Justin Delisle: leading with clarity while scaling through uncertainty

Company: TATO
Founder: Justin Delisle, Co-Founder and CEO
Stage: Pre-Seed to Seed
Engagement: Individual coaching for CEO plus coaching support for co-founders through lume’s executive lab

From early traction to leadership pressure

When Justin Delisle joined lume’s executive lab, TATO was at a familiar but fragile stage.

The company had just closed its pre-seed round, raised $1.5M, and was operating with a six-person team. The product was live, revenue-generating, and already being used on large, complex IT and ERP initiatives. At the same time, the go-to-market motion was still coming into focus, and the product itself was evolving quickly.

Externally, things looked promising. Internally, the pressure was real.

“I had a lot of questions I couldn’t fully formulate. Friends and family don’t really understand what you’re going through, and co-founders aren’t neutral sounding boards.”

As CEO, Justin felt the weight of carrying uncertainty while also needing to project momentum.

The invisible CEO challenge

One of the hardest dynamics Justin was navigating wasn’t technical. It was energetic.

“If I’m feeling down or uncertain and I share that too openly, it can kill the energy of the team.”

Fundraising amplified this tension. When momentum slowed, it became harder to maintain confidence internally without suppressing real concerns.

“In hindsight, communicating too much of that uncertainty to the team wasn’t smart. It made generating momentum even harder.”

Justin didn’t want to stop being human. He needed a better way to process uncertainty without unintentionally spreading it.

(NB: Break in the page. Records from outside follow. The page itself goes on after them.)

(* ===== verification/Float64.v ===== *)
(** * Go's [float64]

    IEEE 754 binary64 with rounding to nearest even, by the operations of the
    Standard Library's [SpecFloat], one after the other as on amd64; [Sqrt],
    [Floor] and [Ceil] of [math] are exact, and a conversion to an integer
    truncates. *)

From Stdlib Require Import ZArith Lia SpecFloat.
From S2P Require Import Prelude.

Open Scope Z_scope.

Module Float.
Definition prec : Z := 53.
Definition emax : Z := 1024.
Definition of_Z (z : Z) : spec_float := binary_normalize prec emax z 0 false.
Definition add := SFadd prec emax.
Definition sub := SFsub prec emax.
Definition mul := SFmul prec emax.
Definition div := SFdiv prec emax.
Definition sqrt := SFsqrt prec emax.
Definition max (a b : spec_float) : spec_float := if SFltb a b then b else a.
Definition min (a b : spec_float) : spec_float := if SFltb b a then b else a.
(** [int64(math.Floor(x))] and [int64(math.Ceil(x))] of a finite value. *)
Definition floor (x : spec_float) : Z :=
  match x with
  | S754_finite s m e =>
    let v := if s then Z.neg m else Z.pos m in
    if 0 <=? e then Z.shiftl v e else v / 2 ^ (- e)
  | _ => 0
  end.
Definition ceil (x : spec_float) : Z := - floor (SFopp x).
(** [int(x)] of a finite value: truncated toward zero. *)
Definition trunc (x : spec_float) : Z :=
  match x with
  | S754_finite s m e =>
    let v := if s then Z.neg m else Z.pos m in
    if 0 <=? e then Z.shiftl v e else Z.quot v (2 ^ (- e))
  | _ => 0
  end.

(** *** The order of the values that are not NaN *)

(** A key whose lexicographic order is the order of the values. *)
Definition key (x : spec_float) : Z * Z * Z :=
  match x with
  | S754_infinity true => (-2, 0, 0)
  | S754_finite true m e => (-1, - e, - Z.pos m)
  | S754_zero _ | S754_nan => (0, 0, 0)
  | S754_finite false m e => (1, e, Z.pos m)
  | S754_infinity false => (2, 0, 0)
  end.
Definition key_compare (a b : Z * Z * Z) : comparison :=
  let '(a1, a2, a3) := a in
  let '(b1, b2, b3) := b in
  match a1 ?= b1 with
  | Eq => match a2 ?= b2 with Eq => a3 ?= b3 | c => c end
  | c => c
  end.

Lemma compare_key a b : a <> S754_nan -> b <> S754_nan -> SFcompare a b = Some (key_compare (key a) (key b)).
Proof.
  intros Ha Hb. destruct a as [sa|[|]| |[|] ma ea], b as [sb|[|]| |[|] mb eb]; try (exfalso; congruence);
    unfold SFcompare, key_compare, key; cbn [Z.compare Pos.compare Pos.compare_cont]; try reflexivity; try (now destruct sa); try (now destruct sb).
  - rewrite Z.compare_opp, (Z.compare_antisym ea eb). destruct (ea ?= eb); reflexivity.
Qed.

Lemma key_compare_lt a b : key_compare a b = Lt <->
  fst (fst a) < fst (fst b) \/ fst (fst a) = fst (fst b) /\ (snd (fst a) < snd (fst b) \/ snd (fst a) = snd (fst b) /\ snd a < snd b).
Proof.
  destruct a as [[a1 a2] a3], b as [[b1 b2] b3]. cbn [fst snd key_compare].
  destruct (Z.compare_spec a1 b1); [|split; [intros _; lia | reflexivity] | split; [discriminate | lia]].
  destruct (Z.compare_spec a2 b2); [|split; [intros _; lia | reflexivity] | split; [discriminate | lia]].
  destruct (Z.compare_spec a3 b3); split; (discriminate || reflexivity || lia).
Qed.
Lemma key_compare_eq a b : key_compare a b = Eq <-> a = b.
Proof.
  destruct a as [[a1 a2] a3], b as [[b1 b2] b3]. cbn [key_compare].
  destruct (Z.compare_spec a1 b1); [|split; [discriminate | intros [= -> -> ->]; lia]..].
  destruct (Z.compare_spec a2 b2); [|split; [discriminate | intros [= -> -> ->]; lia]..].
  destruct (Z.compare_spec a3 b3); [subst; split; reflexivity | split; [discriminate | intros [= -> -> ->]; lia]..].
Qed.
Lemma key_compare_antisym a b : key_compare b a = CompOpp (key_compare a b).
Proof.
  destruct a as [[a1 a2] a3], b as [[b1 b2] b3]. cbn [key_compare].
  rewrite (Z.compare_antisym a1 b1), (Z.compare_antisym a2 b2), (Z.compare_antisym a3 b3).
  now destruct (a1 ?= b1), (a2 ?= b2).
Qed.
(** From [a] to [b] to [c], neither of which goes down. *)
Lemma key_compare_trans a b c : key_compare a b <> Lt -> key_compare b c <> Lt ->
  key_compare a c = match key_compare a b with Eq => key_compare b c | o => o end.
Proof.
  destruct (key_compare a b) eqn:E1.
  - apply key_compare_eq in E1 as ->. reflexivity.
  - now intros [].
  - intros _ Hbc. destruct (key_compare b c) eqn:E2; [apply key_compare_eq in E2 as <-; exact E1 | now destruct Hbc |].
    rewrite key_compare_antisym in E1, E2 |- *.
    assert (Ha : key_compare b a = Lt) by now destruct (key_compare b a).
    assert (Hb : key_compare c b = Lt) by now destruct (key_compare c b).
    assert (Hc : key_compare c a = Lt) by (rewrite key_compare_lt in *; lia). now rewrite Hc.
Qed.
End Float.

Inside the lab: separating reflection from reaction

Coaching gave Justin a critical outlet, a place to think clearly before bringing issues into the company.

“There are questions you simply can’t ask the person you’re about to have a strategic conversation with.”

With a coach, Justin could slow down, pressure-test how to approach sensitive topics, and decide when and how to communicate change, especially as roles evolved and expectations shifted.

“Every six months in a startup, roles get reinvented. How you approach those conversations matters. You can either preserve momentum or completely drain it.”

This shift alone saved time, energy, and emotional wear across the team.

Finding the right match

Justin was skeptical going in.

“I’ll be honest, I hated coaching. I’d tried it several times and dismissed it completely.”

What changed wasn’t the idea of coaching. It was the match.

“If I don’t respect how a coach thinks, the time is wasted. I need someone who’s actually been a CEO and understands what scaling feels like.”

Working with a former CEO who could ask sharp, relevant questions, without forcing rigid processes, made the difference.

“He remembers what matters to me, asks the right questions, and knows how allergic I am to unnecessary process.”

For the first time, coaching felt like leverage instead of overhead.

Human, but still the signal

One of Justin’s biggest leadership insights was learning where vulnerability helps and where it hurts.

“My team needs to know I’m human. But they also need something to follow.”

Previously, uncertainty sometimes cascaded through the organization. Now, Justin is more intentional about where reflection happens and where energy needs to be protected.

“If the company can’t provide the light at the end of the tunnel, then I need to.”

Coaching became the container where doubts could be processed without destabilizing the team.

Stronger co-founder dynamics

As Justin and his co-founders each engaged in coaching, their working relationship shifted.

“We used to lose momentum because one of us would bring something half-formed, and we’d spiral into conflict.”

Now, conversations are more considered, more reflective, and ultimately more productive.

“We still mess it up sometimes. It’s a messy marriage. But we’re making fewer mistakes, and they cost us less.”

Even a small improvement in co-founder communication compounded into meaningful operational gains.

Internal clarity, external growth

As leadership steadied, the business accelerated.

Since beginning coaching, TATO:

  • Scaled the team from 6 to 14 people

  • Raised a $5M seed round, bringing total funding to $6.5M

  • Landed a six-figure customer contract

  • Began seeing customer referrals compound organically

The company is now focused on building repeatable systems and scaling responsibly.

The transformation

Justin’s journey through lume’s executive lab highlights a core truth of founder leadership. Clarity and momentum don’t come from having fewer questions. They come from knowing where to hold them.

“Coaching only works if you’re open to it. You have to be honest, especially about the things you’re not proud of.”

By separating reflection from reaction, Justin became a more grounded CEO, a steadier signal for his team, and a clearer decision-maker under pressure.

“When you find the right coach, it’s a superpower.”